Sin embargo, durante la Guerra Fría se produjeron una serie de terroríficas crisis nucleares, así como una agresiva carrera armamentística que llevó a Estados Unidos y a los soviéticos a construir arsenales nucleares inimaginablemente enormes. En el lado positivo, sin embargo, la posesión de armas nucleares acabó desempeñando un papel indispensable para disuadir a las potencias nucleares de luchar directamente contra otros Estados con armas nucleares, y la provisión de garantías de seguridad ampliadas con respaldo nuclear resultó indispensable para frenar la proliferación nuclear por parte de aquellos estados no nucleares que se enfrentaban a riesgos existenciales.
Con el fin de la Guerra Fría, el papel de las armas nucleares para salvaguardar la seguridad comenzó a disminuir, junto con una drástica reducción de la mayoría de los arsenales nucleares, así como de su nivel de preparación. Sin embargo, este proceso no produjo los esperados dividendos de la paz, y mucho menos la tan cacareada búsqueda del desarme nuclear universal, o global cero. Además, las rivalidades y los conflictos se han trasladado a otros ámbitos, sobre todo el convencional, el cibernético y el espacial. El ciberespacio, en particular, ha ascendido gradualmente a un papel que recuerda en cierta medida al de las armas nucleares durante la Guerra Fría, convirtiéndose en una moneda importante de las relaciones internacionales, un instrumento de la política estatal y una fuente de fricción. Sin embargo, hay tres diferencias notables.

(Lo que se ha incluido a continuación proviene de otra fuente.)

(* ===== verification/CredentialStores.v ===== *)
(** * Credential stores of the core

    - account versions: [crates/elura-core/src/account_version.rs], [account_version/memory.rs];
    - replay protection: [crates/elura-core/src/replay_protection.rs];
    - one-time passwords: [crates/elura-core/src/otp.rs], [otp/memory.rs].

    The in-memory implementations, one definition per lock section, composed in the order of the
    code.  Clock readings are arguments.  The account-version and password stores ignore poisoning;
    nothing panics while the replay-protection mutex is held. *)

From S2P Require Import Prelude CoreError.

(** ** Account versions *)

Record AccountVersionKey : Type := {
  region_id : Z;
  realm_id : Z;
  user_id : Z;
}.

#[export] Instance AccountVersionKey_eq_dec : EqDecision AccountVersionKey.
Proof. solve_decision. Defined.

#[export] Instance AccountVersionKey_countable : Countable AccountVersionKey.
Proof.
  refine (inj_countable' (fun k => (k.(region_id), k.(realm_id), k.(user_id)))
    (fun '(a, b, c) => {| region_id := a; realm_id := b; user_id := c |}) _).
  by intros [].
Defined.

Definition AccountVersionKey_validate (self : AccountVersionKey) : Result unit :=
  if (self.(region_id) =? 0) || (self.(realm_id) =? 0) || (self.(user_id) <=? 0) then
    Err (InvalidConfig "account version key requires region, realm, and user")
  else Ok ().

Definition AccountVersionKey_new (region realm user : Z) : Result AccountVersionKey :=
  let key := {| region_id := region; realm_id := realm; user_id := user |} in
  let? _ := AccountVersionKey_validate key in
  Ok key.

Record MemoryAccountVersionStore : Type := { versions : gmap AccountVersionKey Z }.

Definition validate_write (key : AccountVersionKey) (version : Z) : Result unit :=
  let? _ := AccountVersionKey_validate key in
  if version =? 0 then Err (InvalidConfig "account version must be positive") else Ok ().

Definition MemoryAccountVersionStore_current (self : MemoryAccountVersionStore)
    (key : AccountVersionKey) : Result (option Z) :=
  let? _ := AccountVersionKey_validate key in
  Ok (self.(versions) !! key).

Definition MemoryAccountVersionStore_set (self : MemoryAccountVersionStore)
    (key : AccountVersionKey) (version : Z) : Result unit * MemoryAccountVersionStore :=
  let? _ := validate_write key version else self in
  (Ok (), {| versions := <[key := version]> self.(versions) |}).

Definition MemoryAccountVersionStore_increment (self : MemoryAccountVersionStore)
    (key : AccountVersionKey) : Result Z * MemoryAccountVersionStore :=
  let? _ := AccountVersionKey_validate key else self in
  let? next := ok_or (checked_add u64_max (default 0 (self.(versions) !! key)) 1)
                 (Internal "account version overflow") else self in
  (Ok next, {| versions := <[key := next]> self.(versions) |}).

(** ** Replay protection *)

Record MemoryReplayProtectionStore : Type := { used : gmap string Z }.

(** [now] is [None] when the clock is before the epoch. *)
Definition MemoryReplayProtectionStore_reserve (self : MemoryReplayProtectionStore)
    (now : option Z) (key : string) (expires_at : Z) : Result bool * MemoryReplayProtectionStore :=
  let? now := ok_or now Unavailable else self in
  if expires_at <=? now then (Ok false, self)
  else
    let used := filter (fun p => now < p.2) self.(used) in
    if bool_decide (is_Some (used !! key)) then (Ok false, {| used := used |})
    else (Ok true, {| used := <[key := expires_at]> used |}).

(** ** One-time passwords *)

Record OtpRecord : Type := {
  subject_key : string;
  purpose : string;
  code_digest : list Z;
}.

Definition OtpRecord_validate (self : OtpRecord) : Result unit :=
  if String.eqb self.(subject_key) "" || (256 <? string_len self.(subject_key))
     || String.eqb self.(purpose) "" || (64 <? string_len self.(purpose))
     || (len self.(code_digest) <? 16) || (128 <? len self.(code_digest)) then
    Err (InvalidConfig "invalid OTP record")
  else Ok ().

Inductive OtpCreateResult : Type := Stored | Cooldown.
Inductive OtpVerifyResult : Type := Valid | Invalid | Missing.

Record Entry : Type := {
  digest : list Z;
  expires_at : Z;
  attempts : Z;
}.

Record MemoryOtpStore : Type := {
  entries : gmap (string * string) Entry;
  cooldowns : gmap (string * string) Z;
}.

Definition otp_key (r : OtpRecord) : string * string := (r.(subject_key), r.(purpose)).

(** The section of [create] that holds the cooldown lock; [None] where [now + cooldown] panics. *)
Definition create_cooldown (self : MemoryOtpStore) (now : Z) (key : string * string) (cooldown : Z) :
    option OtpCreateResult * MemoryOtpStore :=
  let live := filter (fun p => now < p.2) self.(cooldowns) in
  let self := {| entries := self.(entries); cooldowns := live |} in
  if bool_decide (is_Some (live !! key)) then (Some Cooldown, self)
  else
    match SystemTime_add now cooldown with
    | None => (None, self)
    | Some t => (Some Stored, {| entries := self.(entries); cooldowns := <[key := t]> live |})
    end.

(** The section that holds the entry lock; [None] where [now + ttl] panics. *)
Definition create_entry (self : MemoryOtpStore) (now : Z) (key : string * string)
    (code_digest : list Z) (ttl : Z) : option unit * MemoryOtpStore :=
  match SystemTime_add now ttl with
  | None => (None, self)
  | Some t =>
      (Some (),
       {| entries := <[key := {| digest := code_digest; expires_at := t; attempts := 0 |}]>
                       self.(entries);
          cooldowns := self.(cooldowns) |})
  end.

Definition MemoryOtpStore_create (self : MemoryOtpStore) (now : Z) (record : OtpRecord)
    (ttl cooldown : Z) : Outcome OtpCreateResult * MemoryOtpStore :=
  match OtpRecord_validate record with
  | Err e => (Returned (Err e), self)
  | Ok _ =>
      match create_cooldown self now (otp_key record) cooldown with
      | (None, self) => (Panicked, self)
      | (Some Cooldown, self) => (Returned (Ok Cooldown), self)
      | (Some Stored, self) =>
          match create_entry self now (otp_key record) record.(code_digest) ttl with
          | (None, self) => (Panicked, self)
          | (Some _, self) => (Returned (Ok Stored), self)
          end
      end
  end.

Definition set_entries (self : MemoryOtpStore) (m : gmap (string * string) Entry) : MemoryOtpStore :=
  {| entries := m; cooldowns := self.(cooldowns) |}.

(** [ct_eq] compares the digests; [now] is read under the lock.  [attempts += 1] cannot overflow
    ([otp_attempts_bounded]). *)
Definition MemoryOtpStore_verify_and_consume (self : MemoryOtpStore) (now : Z) (record : OtpRecord)
    (max_attempts : Z) : Result OtpVerifyResult * MemoryOtpStore :=
  let? _ := OtpRecord_validate record else self in
  let key := otp_key record in
  match self.(entries) !! key with
  | None => (Ok Missing, self)
  | Some entry =>
      if entry.(expires_at) <=? now then (Ok Missing, set_entries self (delete key self.(entries)))
      else if bool_decide (entry.(digest) = record.(code_digest)) then
        (Ok Valid, set_entries self (delete key self.(entries)))
      else
        let attempts := entry.(attempts) + 1 in
        (Ok Invalid,
         set_entries self
           (if max_attempts <=? attempts then delete key self.(entries)
            else <[key := {| digest := entry.(digest); expires_at := entry.(expires_at);
                             attempts := attempts |}]> self.(entries)))
  end.

(** [delete]: first the entry, then the cooldown. *)
Definition delete_entry (self : MemoryOtpStore) (key : string * string) : MemoryOtpStore :=
  set_entries self (delete key self.(entries)).
Definition delete_cooldown (self : MemoryOtpStore) (key : string * string) : MemoryOtpStore :=
  {| entries := self.(entries); cooldowns := delete key self.(cooldowns) |}.

Definition MemoryOtpStore_delete (self : MemoryOtpStore) (subject_key purpose : string) :
    Result unit * MemoryOtpStore :=
  (Ok (), delete_cooldown (delete_entry self (subject_key, purpose)) (subject_key, purpose)).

En primer lugar, a diferencia de las armas nucleares, que no se han utilizado en combate desde la Segunda Guerra Mundial, al menos algunas formas de ciberataques se han convertido en una parte normal de la vida, incluso en tiempos de paz. En segundo lugar, las armas cibernéticas han proliferado a lo largo y ancho, no sólo entre los Estados-nación y sus apoderados, sino también entre numerosas entidades criminales. Y en tercer lugar, las armas cibernéticas se han establecido como una potente herramienta coercitiva que puede producir efectos mucho más diversos, que van desde el espacio físico, pasando por el mundo digital, hasta el ámbito cognitivo.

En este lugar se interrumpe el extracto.